Chasing After the Wind: Flow Structure Detection Strategies for Autonomous Mobile Flow Field Measurements

Author: Harms, Tanner David

Year: 2025

Degree: Dissertation (Ph.D.)

Advisor: McKeon, Beverley J.

Committee Members: Dabiri, John O.; Gharib, Morteza; Brunton, Steven L.; McKeon, Beverley J.

Option: Aerospace Engineering; Computer Science

DOI: 10.7907/vjvv-vb21

Abstract

Modern flow measurement technology enables studies of fluid motion that, half a century ago, would have seemed unfathomable. However, despite staggering capabilities, measuring many natural flows in the field remains challenging. In particular, resolving coherent flow structures within physical scales ranging from meters to kilometers is not readily achieved. This dissertation proposes autonomous mobile flow field measurements (AMFM) as a paradigm for expanding flow field measurement capabilities into this range of scales. In the AMFM framework, a mobile platform such as a drone would identify critical flow structures and follow them autonomously as they evolve; the device would be taught, in a sense, to chase after the wind for the sake of measuring it.

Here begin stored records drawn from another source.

(** ** The growth loader *)

Lemma read_sheets_exact (fs : FileSystem) (xlsx_file : str)
    (table : str -> DataFrame) (sheets : list str)
    (growth_data : Dict.t DataFrame) :
  NoDup sheets ->
  (forall sheet, In sheet sheets -> Dict.get growth_data sheet = None) ->
  (forall sheet, In sheet sheets ->
                 read_excel fs xlsx_file sheet = inr (table sheet)) ->
  read_sheets fs xlsx_file sheets growth_data =
  ([], inr (growth_data ++ map (fun sheet => (sheet, table sheet)) sheets)).
Proof.
  revert growth_data. induction sheets as [|sheet rest IH];
    intros growth_data Hnodup Hfresh Hread.
  - simpl. now rewrite app_nil_r.
  - inversion Hnodup as [|? ? Hnew Hnodup']; subst.
    cbn [read_sheets]. rewrite (Hread sheet) by now left.
    unfold bind, lift. rewrite IH.
    + cbn [app map].
      assert (Hset : Dict.set growth_data sheet (table sheet) =
                     growth_data ++ [(sheet, table sheet)]).
      { assert (Hs := Hfresh sheet (or_introl eq_refl)). clear - Hs.
        induction growth_data as [|[k v] d IHd]; [reflexivity|].
        cbn [Dict.get Dict.set] in *. destruct (Str.eqb k sheet); [discriminate|].
        cbn [app]. f_equal. now apply IHd. }
      now rewrite Hset, <- app_assoc.
    + exact Hnodup'.
    + intros sh Hin. rewrite dict_get_set_other.
      * apply Hfresh. now right.
      * intros ->. contradiction.
    + intros sh Hin. apply Hread. now right.
Qed.

(** X7.  The growth loader opens the first entry of extension [.xlsx] and no
    other; when its sheets (their names distinct) can all be read, it shows
    no message and returns the tables of the sheets under the sheet names
    as they are, in the order of the workbook. *)
Theorem load_growth_data_sheets :
  forall (fs : FileSystem) (xlsx_file : str) (sheets : list str)
         (table : str -> DataFrame),
    first_xlsx (iterdir fs) = Some xlsx_file ->
    sheet_names fs xlsx_file = inr sheets ->
    NoDup sheets ->
    (forall sheet, In sheet sheets ->
                   read_excel fs xlsx_file sheet = inr (table sheet)) ->
    load_growth_data fs =
    ([], inr (map (fun sheet => (sheet, table sheet)) sheets)).
Proof.
  intros fs xlsx_file sheets table Hfirst Hnames Hnodup Hread.
  unfold load_growth_data. rewrite Hfirst. unfold bind, lift. rewrite Hnames.
  rewrite (read_sheets_exact fs xlsx_file table); auto.
Qed.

The greatest theoretical challenge to AMFM is that of flow structure detection: what, after all, should be identified in the flow? How is it to be measured? Answering these questions is the overarching motivation of this dissertation. In response, two principal contributions are developed. The first is a theoretical approach to gradient estimation labeled Lagrangian gradient regression (LGR), which enables instantaneous and finite-time flow gradients to be approximated from sparse flow observations. The second is a semantic approach to flow measurement, which provides the ability to discern fluid motion from complex natural images using arbitrarily defined flow tracers. Together, these tools enable a range of studies which would be difficult to conduct otherwise. To demonstrate their combined ability, two experiments are performed. The first examines the motion of imperfect surface tracers measured by the proposed methods relative to sub-surface flows measured by conventional techniques. The second experiment analyzes flow features in the Caltech turtle ponds using only tracers naturally occurring on its surface. While it is demonstrated that the methods and results obtained in this work are meritorious in their own right, they also provide a framework from which future AMFM technologies can be built.